**What you should do:** In the entries below, find every line holding the string "simpl" and collect it.

**Saved entries:**
......

(* ===== verification/TfdShardSpec.v ===== *)
(** * What the accumulator computes

    While the packed ids of the cells in play are distinct and non-zero and the
    cells fit the table, a shard is a map from cells to a net delta and the
    highest sequence number ([coalesce]), and a flush is that map.  The theorems
    at the end say what happens outside those conditions. *)
From S2P Require Import Prelude Effects OpenAddr TfdTypes TfdShard.

(** ** The table of a shard *)
Definition key_of (slot : Slot) : option Z := if s_key slot =? 0 then None else Some (s_key slot).
Definition home (o : nat) (k : Z) : nat := Z.to_nat (k mod 2 ^ Z.of_nat o).

Record shape (o : nat) (s : SShard) : Prop := {
  shape_len : Z.of_nat (length (slots s)) = 2 ^ Z.of_nat o;
  shape_mask : mask s = 2 ^ Z.of_nat o - 1
}.

Lemma land_mod o i : Z.land i (2 ^ Z.of_nat o - 1) = i mod 2 ^ Z.of_nat o.
Proof. rewrite Z.sub_1_r, <- Z.ones_equiv. apply Z.land_ones. lia. Qed.

Lemma pow2_pos o : 0 < 2 ^ Z.of_nat o.
Proof. apply Z.pow_pos_nonneg; lia. Qed.

Lemma path_next o n k d : Z.of_nat n = 2 ^ Z.of_nat o ->
  Z.land (Z.of_nat (path (home o) n k d) + 1) (2 ^ Z.of_nat o - 1) = Z.of_nat (path (home o) n k (S d)).
Proof.
  intros Hn. pose proof (pow2_pos o). rewrite land_mod, <- Hn. unfold path.
  rewrite !Nat2Z.inj_mod, !Nat2Z.inj_add, Zplus_mod_idemp_l. f_equal. lia.
Qed.

Lemma path_start o n k : 0 <= k -> Z.of_nat n = 2 ^ Z.of_nat o ->
  Z.land k (2 ^ Z.of_nat o - 1) = Z.of_nat (path (home o) n k 0).
Proof.
  intros Hk Hn. pose proof (pow2_pos o). pose proof (Z.mod_pos_bound k (2 ^ Z.of_nat o)).
  rewrite land_mod. unfold path, home.
  rewrite Nat.add_0_r, Nat2Z.inj_mod, Z2Nat.id, Hn by lia. by rewrite Z.mod_mod by lia.
Qed.

Lemma idx_get_nat {A} (l : list A) (i : nat) : idx_get l (Z.of_nat i) = l !! i.
Proof. unfold idx_get. case_Z; [lia|]. by rewrite Nat2Z.id. Qed.

(** The code's probe is the probe of [OpenAddr]. *)
Lemma probe_from_find o s k fuel d :
  shape o s -> k <> 0 ->
  probe_from fuel s k (Z.of_nat (path (home o) (length (slots s)) k d)) =
  Z.of_nat <$> find_from key_of (home o) fuel (slots s) k d.
Proof.
  intros [Hl Hm] Hk. revert d. induction fuel as [|fuel IH]; intros d; [done|].
  cbn [probe_from find_from]. rewrite idx_get_nat. unfold stops.
  assert (Hp : (path (home o) (length (slots s)) k d < length (slots s))%nat)
    by (apply path_lt; pose proof (pow2_pos o); lia).
  destruct (lookup_lt_is_Some_2 (slots s) _ Hp) as [slot Hs]. rewrite Hs. simpl. unfold key_of at 1.
  rewrite Hm, path_next, IH by done.
  destruct (Z.eqb_spec (s_key slot) 0); [done|]. cbn [orb].
  destruct (Z.eqb_spec (s_key slot) k); [by rewrite bool_decide_true|by rewrite bool_decide_false].
Qed.

Lemma probe_find o s k :
  shape o s -> 0 < k -> probe s k = Z.of_nat <$> find key_of (home o) (slots s) k.
Proof.
  intros Hs Hk. unfold probe, find. rewrite (shape_mask _ _ Hs), (path_start o (length (slots s)) k)
    by (lia || apply (shape_len _ _ Hs)).
  apply probe_from_find; [done|lia].
Qed.

Definition pack (c : Z * Z) : Z := packKeyBucket c.1 c.2.
Definition env_cell (env : Envelope) : Z * Z := cell (e_Footprint env).

(** What a cell accumulates: net delta and highest sequence number. *)
Definition merge_cell (env : Envelope) (old : option (Z * Z)) : Z * Z :=
  let '(v, q) := default (0, 0) old in
  (v +! e_Delta env, if e_SeqEnd env >? q then e_SeqEnd env else q).
Definition add_env (N : gmap (Z * Z) (Z * Z)) (env : Envelope) : gmap (Z * Z) (Z * Z) :=
  <[env_cell env := merge_cell env (N !! env_cell env)]> N.
Definition coalesce (envs : list Envelope) : gmap (Z * Z) (Z * Z) := foldl add_env ∅ envs.

(** The cells in play are told apart by their packed ids, none of which is 0. *)
Definition packable (D : gset (Z * Z)) : Prop :=
  (forall c, c ∈ D -> pack c <> 0) /\
  forall c c', c ∈ D -> c' ∈ D -> pack c = pack c' -> c = c'.

(** A shard in order, with the cells [N], all in [D]. *)
Record shard_rep (o : nat) (D : gset (Z * Z)) (s : SShard) (N : gmap (Z * Z) (Z * Z)) : Prop := {
  sr_shape : shape o s;
  sr_table : exists M, table_ok key_of (home o) (slots s) M /\
    used s = Z.of_nat (size N) /\ size M = size N /\
    forall c v q, N !! c = Some (v, q) <-> c ∈ D /\ M !! pack c = Some (mkSlot (pack c) c.1 c.2 v q);
  sr_clean : Forall (fun slot => s_key slot = 0 -> slot = empty_slot) (slots s);
  sr_cells : Forall (fun slot => s_key slot <> 0 ->
    s_key slot = pack (s_keyID slot, s_bucketID slot) /\ (s_keyID slot, s_bucketID slot) ∈ D) (slots s)
}.

Lemma pack_nonneg c : 0 <= pack c.
Proof.
  unfold pack, packKeyBucket. pose proof (u64_in (Z.shiftl c.2 1)) as [H1 _].
  pose proof (u64_in (c.1 * golden64)) as [H2 _]. by apply Z.lxor_nonneg.
Qed.

(** ** One envelope *)
Section ingest.
Context (o : nat) (D : gset (Z * Z)) (HD : packable D).

Lemma merge_slot_key k env slot :
  s_key slot = 0 \/ s_key slot = k -> k <> 0 -> key_of (merge_slot k env slot) = Some k.
Proof.
  intros Hs Hk. unfold merge_slot, key_of.
  destruct (Z.eqb_spec (s_key slot) 0) as [E|E]; cbn; [|destruct Hs as [?|Hs]; [done|]; rewrite Hs];
    by rewrite (proj2 (Z.eqb_neq _ _)).
Qed.

(** The slot of a cell after an envelope for it. *)
Lemma merge_slot_cell (c : Z * Z) (env : Envelope) (N : gmap (Z * Z) (Z * Z)) (slot : Slot) :
  env_cell env = c -> pack c <> 0 ->
  match N !! c with
  | Some (v, q) => slot = mkSlot (pack c) c.1 c.2 v q
  | None => slot = empty_slot
  end ->
  merge_slot (pack c) env slot =
  mkSlot (pack c) c.1 c.2 (merge_cell env (N !! c)).1 (merge_cell env (N !! c)).2.
Proof.
  intros Hc Hp Hs. unfold merge_slot, merge_cell.
  destruct (N !! c) as [[v q]|]; subst slot; cbn -[Z.eqb];
    [rewrite (proj2 (Z.eqb_neq _ _)) by done|]; cbn; subst c; done.
Qed.

Lemma shard_get (s : SShard) (N : gmap (Z * Z) (Z * Z)) (c : Z * Z) (M : gmap Z Slot) :
  shard_rep o D s N -> table_ok key_of (home o) (slots s) M -> c ∈ D ->
  (forall c v q, N !! c = Some (v, q) <-> c ∈ D /\ M !! pack c = Some (mkSlot (pack c) c.1 c.2 v q)) ->
  M !! pack c = (fun vq => mkSlot (pack c) c.1 c.2 vq.1 vq.2) <$> N !! c.
Proof.
  intros Hr Ht Hc HN. destruct (M !! pack c) as [slot|] eqn:HM.
  - pose proof (proj1 (tok_map _ _ _ _ Ht _ _) HM) as [Hk Hin]. unfold key_of in Hk.
    destruct (Z.eqb_spec (s_key slot) 0) as [|Hnz]; [done|]. injection Hk as Hk.
    pose proof (sr_cells _ _ _ _ Hr) as Hcells. rewrite list.Forall_forall in Hcells.
    destruct (Hcells slot Hin Hnz) as [Hpk Hcin].
    assert (Hcell : (s_keyID slot, s_bucketID slot) = c) by (apply HD; [done|done|congruence]).
    assert (HNc : N !! c = Some (s_sum slot, s_seqEnd slot)).
    { apply HN. split; [done|]. rewrite HM. f_equal. subst c. destruct slot; cbn in *. congruence. }
    rewrite HNc. cbn. f_equal. subst c. destruct slot; cbn in *. congruence.
  - destruct (N !! c) as [[v q]|] eqn:HNc; [|done]. apply HN in HNc as [_ HNc]. congruence.
Qed.

Lemma maybeFlush_rep now s N :
  shard_rep o D s N -> shard_rep o D (maybeFlush now s).1 N.
Proof. intros Hr. unfold maybeFlush. destruct (_ || _); [|done]. destruct Hr as [[] ? ? ?]. by split. Qed.

(** The probe of a cell that is present, or for which there is room, ends. *)
Lemma shard_probe_ends (s : SShard) (N : gmap (Z * Z) (Z * Z)) (c : Z * Z) (M : gmap Z Slot) :
  shard_rep o D s N -> table_ok key_of (home o) (slots s) M -> Z.of_nat (size M) = Z.of_nat (size N) ->
  M !! pack c = (fun vq => mkSlot (pack c) c.1 c.2 vq.1 vq.2) <$> N !! c ->
  is_Some (N !! c) \/ Z.of_nat (size N) < 2 ^ Z.of_nat o ->
  is_Some (find key_of (home o) (slots s) (pack c)).
Proof.
  intros Hr Ht Hsz Hget Hroom. apply find_is_Some; [by eapply tok_pos|]. destruct Hroom as [[[v q] Hv]|Hlt].
  - rewrite Hv in Hget. cbn in Hget. apply (tok_map _ _ _ _ Ht) in Hget as [Hk Hm].
    apply list_elem_of_lookup in Hm as [j Hj]. by eexists j, _; eauto.
  - destruct (has_free_size _ _ _ _ Ht) as (j & slot & Hj & Hk);
      [pose proof (shape_len _ _ (sr_shape _ _ _ _ Hr)); lia|]. exists j, slot. by auto.
Qed.

Lemma ingest_ok (now : Z) (env : Envelope) (s : SShard) (N : gmap (Z * Z) (Z * Z)) :
  shard_rep o D s N -> env_cell env ∈ D ->
  (is_Some (N !! env_cell env) \/ Z.of_nat (size N) < 2 ^ Z.of_nat o) ->
  exists s', Ingest now env s = Some s' /\ shard_rep o D s' (add_env N env).
Proof.
  intros Hr Hin Hroom.
  remember (env_cell env) as c eqn:Hc. destruct (sr_table _ _ _ _ Hr) as (M & Ht & Hu & Hsz & HN).
  pose proof (sr_shape _ _ _ _ Hr) as Hsh. pose proof (proj1 HD c Hin) as Hp0.
  pose proof (pack_nonneg c) as Hp1. pose proof (tok_pos _ _ _ _ Ht) as Hpos.
  pose proof (shard_get s N c M Hr Ht Hin HN) as Hget.
  destruct (shard_probe_ends s N c M Hr Ht ltac:(lia) Hget Hroom) as [i Hi].
  destruct (find_ok _ _ _ _ _ _ Ht Hi) as (slot & Hslot & Hmatch). rewrite Hget in Hmatch.
  assert (Hold : match N !! c with Some (v, q) => slot = mkSlot (pack c) c.1 c.2 v q | None => slot = empty_slot end).
  { destruct (N !! c) as [[v q]|]; cbn in Hmatch; [by destruct Hmatch|].
    pose proof (sr_clean _ _ _ _ Hr) as Hcl. rewrite list.Forall_forall in Hcl. apply Hcl.
    - by eapply list_elem_of_lookup_2.
    - unfold key_of in Hmatch. by destruct (Z.eqb_spec (s_key slot) 0). }
  assert (Hprobe : probe s (pack c) = Some (Z.of_nat i)) by (rewrite (probe_find o) by (done || lia); by rewrite Hi).
  unfold Ingest. replace (packKeyBucket _ _) with (pack c) by by subst c. rewrite Hprobe. simpl.
  rewrite idx_get_nat, Hslot. simpl. unfold idx_set. rewrite idx_get_nat, Hslot, Nat2Z.id. simpl.
  rewrite (merge_slot_cell c env N slot (eq_sym Hc) Hp0 Hold).
  set (new := mkSlot (pack c) c.1 c.2 _ _).
  assert (Hused : (s_key slot =? 0) = bool_decide (N !! c = None)).
  { destruct (N !! c) as [[v q]|]; subst slot; cbn -[Z.eqb]; [by rewrite (proj2 (Z.eqb_neq _ _))|done]. }
  rewrite Hused. eexists. split; [done|]. apply maybeFlush_rep.
  pose proof (table_insert _ _ _ _ (pack c) i new Ht Hi) as Ht'.
  assert (Hk : key_of new = Some (pack c)) by (unfold key_of; cbn -[Z.eqb]; by rewrite (proj2 (Z.eqb_neq _ _))).
  specialize (Ht' Hk). pose proof (lookup_lt_Some _ _ _ Hslot) as Hlt. split.
  - split; cbn; [rewrite length_insert|]; apply Hsh.
  - exists (<[pack c := new]> M). split_and!; [done|..].
    + cbn [used set_slots]. unfold add_env. rewrite <- Hc. rewrite map_size_insert. rewrite Hu.
      destruct (N !! c); [rewrite bool_decide_false by done|rewrite bool_decide_true by done];
        unfold id; lia.
    + unfold add_env. rewrite <- Hc. rewrite !map_size_insert, Hget, Hsz. by destruct (N !! c).
    + intros c' v q. unfold add_env. rewrite <- Hc. destruct (decide (c' = c)) as [->|Hne].
      * rewrite !lookup_insert_eq. destruct (merge_cell env (N !! c)) as [v0 q0]. subst new. cbn.
        split; [intros [= -> ->]; done|intros [_ [= -> ->]]; done].
      * rewrite lookup_insert_ne by done. rewrite HN. split; intros [Hc' Hm]; (split; [done|]);
          rewrite lookup_insert_ne in * by (intros Heq; apply Hne; symmetry; by apply HD); done.
  - cbn. apply Forall_insert; [apply (sr_clean _ _ _ _ Hr)|]. subst new. cbn. done.
  - cbn. apply Forall_insert; [apply (sr_cells _ _ _ _ Hr)|]. subst new. cbn. intros _.
    by rewrite <- surjective_pairing.
Qed.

......

**Written response:**
  destruct (lookup_lt_is_Some_2 (slots s) _ Hp) as [slot Hs]. rewrite Hs. simpl. unfold key_of at 1.
  unfold Ingest. replace (packKeyBucket _ _) with (pack c) by by subst c. rewrite Hprobe. simpl.
  rewrite idx_get_nat, Hslot. simpl. unfold idx_set. rewrite idx_get_nat, Hslot, Nat2Z.id. simpl.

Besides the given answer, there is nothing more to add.